Specific disability of semantic memory

An example of a disease caused by a specific impairment of a semantic category is Alzheimer’s . This disease causes sufferers to make mistakes when it comes to naming and describing things.

Another disease associated with this form of deterioration is semantic dementia , those who suffer from this completely lose all the previous knowledge they had of people and objects despite being able to speak fluently, semantic dementia comes from the loss of tissue cerebral in the temporal lobe.

Semantic memory disorders

To understand the disorders , one must first understand how these disorders affect memory, as they are divided into two categories, the specific deficiencies of the semantic category and the specific alterations of the modality, understanding these types of deficiencies will give an idea of ​​how they work semantic memory disorders.

Specific shortcomings of the semantic category

They can cause generalized and partial damage or localized damage, they can be divided into four categories: Perceptual and functional characteristics, topographic organization, informativeness and intercorrelations are areas of decreased functioning in semantic memory disorders.

The Alzheimer ‘s disease is a disorder of semantic memory errors to describing and naming objects, but not necessarily specifically by category.

Semantic dementia is another disorder associated with semantic memory, as it is a language disorder characterized by impaired understanding and recognition of words, deficiencies include difficulty generating familiar words, difficulty naming objects, and difficulties with speech. visual recognition.

Research suggests that the temporal lobe could be responsible for category-specific alterations of semantic memory disorders, in addition to category-specific deficiencies, modality-specific disorders are included in semantic memory disorders.

Specific impediments of the modality

There are two main forms of semantic memory disorders, these are modality-specific and semantic-specific impairments. A modality can also be defined as part of a stimulus, such as taste and temperature.

Modality impairments can be divided into categories such as visual versus verbal depending on the type of information. For example, if we suffer damage to visual semantics, our knowledge of living creatures would deteriorate, damage to functional semantics means we would have problems with memories of inanimate objects.

Refractory semantic access and semantic storage disorders

Semantic memory disorders are divided into two groups: refractory access semantic disorders are contrasted with semantic storage disorders according to four factors, temporal factors, response consistency, frequency and semantic relationship are the four factors used to differentiate between semantic refractory access and semantic storage disorders.

A key characteristic of semantic refractory access disorders is temporal distortion, decreases in response time to certain stimuli are observed when compared to natural response times, consistency of response is the next factor.
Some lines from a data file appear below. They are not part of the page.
(* ===== verification/Mkfs.v ===== *)
(** * Mkfs: the initial disk image (src/src/mkfs.c)

    The image is a memory of bytes laid out like the disk of the kernel (Fs);
    [extent] is the number of sectors the file has so far.  A buffer of 512
    bytes is a memory as well.  An exit with an error is a [Panic].  The host
    stores integers like the target: low byte first. *)
From S2P Require Import Prelude CString Fs.

Definition LOGSIZE : Z := 30.
Definition size : Z := 20480.
Definition nblocks : Z := 20446 - LOGSIZE.
Definition nlog : Z := LOGSIZE.
Definition ninodes : Z := 200.
Record mkstate := mkMk { img : mem; extent : Z; freeblock : Z; usedblocks : Z; freeinode : Z }.
Definition K : Type -> Type := M mkstate.

Definition xshort (x : Z) : Z := get16 (put16 (fun _ => 0) 0 x) 0.
Definition xint (x : Z) : Z := get32 (put32 (fun _ => 0) 0 x) 0.

Definition write_block (m : mem) (sec : Z) (buf : mem) : mem :=
  fun x => if (sec * 512 <=? x) && (x <? sec * 512 + 512) then buf (x - sec * 512) else m x.
Definition wsect (sec : Z) (buf : mem) : K unit :=
  modify (fun s => mkMk (write_block (img s) sec buf) (Z.max (extent s) (sec + 1)) (freeblock s) (usedblocks s) (freeinode s)).
Definition rsect (sec : Z) : K mem :=
  s <- get ;;
  if sec <? extent s then ret (fun x => img s (sec * 512 + x)) else panic "read".
Definition i2b (inum : Z) : Z := inum / IPB + 2.

(** [struct dinode] at [a], and its assignment. *)
Definition dinode_of (b : mem) (a inum : Z) : inode :=
  mkInode 0 inum 0 0 (s16 (get16 b a)) (s16 (get16 b (a + 2))) (s16 (get16 b (a + 4))) (s16 (get16 b (a + 6)))
    (get32 b (a + 8)) (map (fun k => get32 b (a + 12 + 4 * k)) (seqZ 0 (NDIRECT + 2))).
Definition store_dinode (b : mem) (a : Z) (i : inode) : mem :=
  put_words (put32 (put16 (put16 (put16 (put16 b a (i_type i)) (a + 2) (i_major i)) (a + 4) (i_minor i)) (a + 6) (i_nlink i))
    (a + 8) (i_size i)) (a + 12) (i_addrs i).
Definition winode (inum : Z) (ip : inode) : K unit :=
  buf <- rsect (i2b inum) ;;
  wsect (i2b inum) (store_dinode buf (inum mod IPB * DINODE) ip).
Definition rinode (inum : Z) : K inode :=
  buf <- rsect (i2b inum) ;;
  ret (dinode_of buf (inum mod IPB * DINODE) inum).

Definition ialloc (type : Z) : K Z :=
  inum <- gets freeinode ;;
  modify (fun s => mkMk (img s) (extent s) (freeblock s) (usedblocks s) (u32 (freeinode s + 1))) ;;;
  winode inum (mkInode 0 inum 0 0 (s16 (xshort type)) 0 0 (s16 (xshort 1)) (xint 0) (replicate 13 0)) ;;;
  ret inum.

(** One bitmap block with its first [temp] bits set (lines 245-256). *)
Definition bit_block (temp : Z) : mem :=
  zfor 0 temp (fun i buf => upd buf (i / 8) (u8 (Z.lor (buf (i / 8)) (Z.shiftl 1 (i mod 8))))) (fun _ => 0).
Fixpoint balloc_loop (fuel : nat) (used j : Z) : K unit :=
  match fuel with
  | O => out_of_fuel
  | S fuel =>
      if used >? 0 then
        wsect (ninodes / IPB + 3 + j) (bit_block (if used >? 4096 then 4096 else used)) ;;;
        balloc_loop fuel (used - 4096) (j + 1)
      else ret tt
  end.
Definition balloc (used : Z) : K unit := balloc_loop (S (Z.to_nat (used / 4096 + 1))) used 0.

(** [xint(freeblock++)] and [usedblocks++]. *)
Definition new_block : K Z :=
  b <- gets freeblock ;;
  modify (fun s => mkMk (img s) (extent s) (u32 (freeblock s + 1)) (u32 (usedblocks s + 1)) (freeinode s)) ;;;
  ret (xint b).
(** A block address in the inode, allocated if it is 0. *)
Definition get_slot (din : inode) (k : Z) : K (inode * Z) :=
  if xint (addr_of din k) =? 0 then b <- new_block ;; ret (with_addr k b din, xint b)
  else ret (din, xint (addr_of din k)).
(** The same in the index block [blk]. *)
Definition get_entry (blk k : Z) : K Z :=
  indirect <- rsect blk ;;
  if get32 indirect (4 * k) =? 0 then
    b <- new_block ;;
    wsect blk (put32 indirect (4 * k) b) ;;;
    ret (xint b)
  else ret (xint (get32 indirect (4 * k))).
(** The block of the file with number [fbn] (lines 283-323). *)
Definition file_block (din : inode) (fbn : Z) : K (inode * Z) :=
  if fbn <? NDIRECT then get_slot din fbn
  else if fbn <? NDIRECT + NINDIRECT then
    let* (din, a) := get_slot din NDIRECT in
    x <- get_entry a (fbn - NDIRECT) ;;
    ret (din, x)
  else
    let* (din, a) := get_slot din (NDIRECT + 1) in
    a <- get_entry a ((fbn - NDIRECT - NINDIRECT) / NINDIRECT) ;;
    x <- get_entry a ((fbn - NDIRECT - NINDIRECT) mod NINDIRECT) ;;
    ret (din, x).
(** The loop of [iappend] (lines 280-331): the inode and the final [off]. *)
Fixpoint iappend_loop (fuel : nat) (din : inode) (off : Z) (p : list Z) : K (inode * Z) :=
  match fuel with
  | O => out_of_fuel
  | S fuel =>
      match p with
      | [] => ret (din, off)
      | _ =>
          let fbn := off / 512 in
          if negb (fbn <? MAXFILE) then panic "assert"
          else
            let* (din, x) := file_block din fbn in
            let n1 := Z.min (Z.of_nat (length p)) ((fbn + 1) * 512 - off) in
            buf <- rsect x ;;
            wsect x (put_bytes buf (off - fbn * 512) (take (Z.to_nat n1) p)) ;;;
            iappend_loop fuel din (off + n1) (drop (Z.to_nat n1) p)
      end
  end.
Definition iappend (inum : Z) (p : list Z) : K unit :=
  din <- rinode inum ;;
  let* (din, off) := iappend_loop (S (length p)) din (xint (i_size din)) p in
  winode inum (with_size (xint off) din).

(** [while((cc = read(fd, buf, sizeof(buf))) > 0) iappend(inum, buf, cc);] *)
Fixpoint append_file (fuel : nat) (inum : Z) (l : list Z) : K unit :=
  match fuel with
  | O => out_of_fuel
  | S fuel =>
      match l with
      | [] => ret tt
      | _ => iappend inum (take 512 l) ;;; append_file fuel inum (drop 512 l)
      end
  end.
(** One file of the command line: its name, and its contents unless it cannot
    be opened (lines 121-145).  A leading underscore (95) is skipped. *)
Definition add_file (rootino : Z) (f : list Z * option (list Z)) : K unit :=
  let '(name, contents) := f in
  if bool_decide (47 ∈ name) then panic "assert"
  else
    match contents with
    | None => panic "open"
    | Some l =>
        let name := if List.hd 0 name =? 95 then List.tl name else name in
        inum <- ialloc T_FILE ;;
        iappend rootino (dirent (xshort inum) name) ;;;
        append_file (S (length l)) inum l
    end.
Fixpoint add_files (rootino : Z) (fs : list (list Z * option (list Z))) : K unit :=
  match fs with [] => ret tt | f :: fs => add_file rootino f ;;; add_files rootino fs end.

Definition super : mem :=
  put32 (put32 (put32 (put32 (fun _ => 0) 0 (xint size)) 4 (xint nblocks)) 8 (xint ninodes)) 12 (xint nlog).
Definition bitblocks : Z := size / (512 * 8) + 1.
Definition mkfs_start : mkstate :=
  let used := ninodes / IPB + 3 + bitblocks in mkMk (fun _ => 0) 0 used used 1.
Definition main (files : list (list Z * option (list Z))) : K unit :=
  s <- get ;;
  (if nblocks + usedblocks s + nlog =? size then ret tt else panic "assert") ;;;
  mfor 0 (nblocks + usedblocks s + nlog) (fun i => wsect i (fun _ => 0)) ;;;
  wsect 1 super ;;;
  rootino <- ialloc T_DIR ;;
  (if rootino =? ROOTINO then ret tt else panic "assert") ;;;
  iappend rootino (dirent (xshort rootino) [46]) ;;;
  iappend rootino (dirent (xshort rootino) [46; 46]) ;;;
  add_files rootino files ;;;
  din <- rinode rootino ;;
  let off := xint (i_size din) in
  let off := (off / BSIZE + 1) * BSIZE in
  winode rootino (with_size (xint off) din) ;;;
  used <- gets usedblocks ;;
  balloc used.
In access disorders, inconsistencies are observed when understanding and responding to stimuli that have been presented many times, temporal factors affect the consistency of the response.

In storage disorders, you do not see an inconsistent response to specific elements as you do in refractory access disorders, stimulus frequency determines performance at all stages of cognition, extreme word frequency effects are common in semantic storage disorders, while in semantic refractory access disorders the effects of speech frequency are minimal.

Comparison of ‘close’ and ‘distant’ groups tests the semantic relationship, ‘close’ groupings have related words because they come from the same category, for example a list of clothing types would be a ‘close’ grouping.

The “distant” groupings contain words with wide categorical differences, unrelated words would fall into this group. The comparison of close and distant groups shows that in access disorders the semantic relationship had a negative effect, this is not observed in semantic storage disorders. Category- and modality-specific impairments are important components in semantic memory storage and access disorders.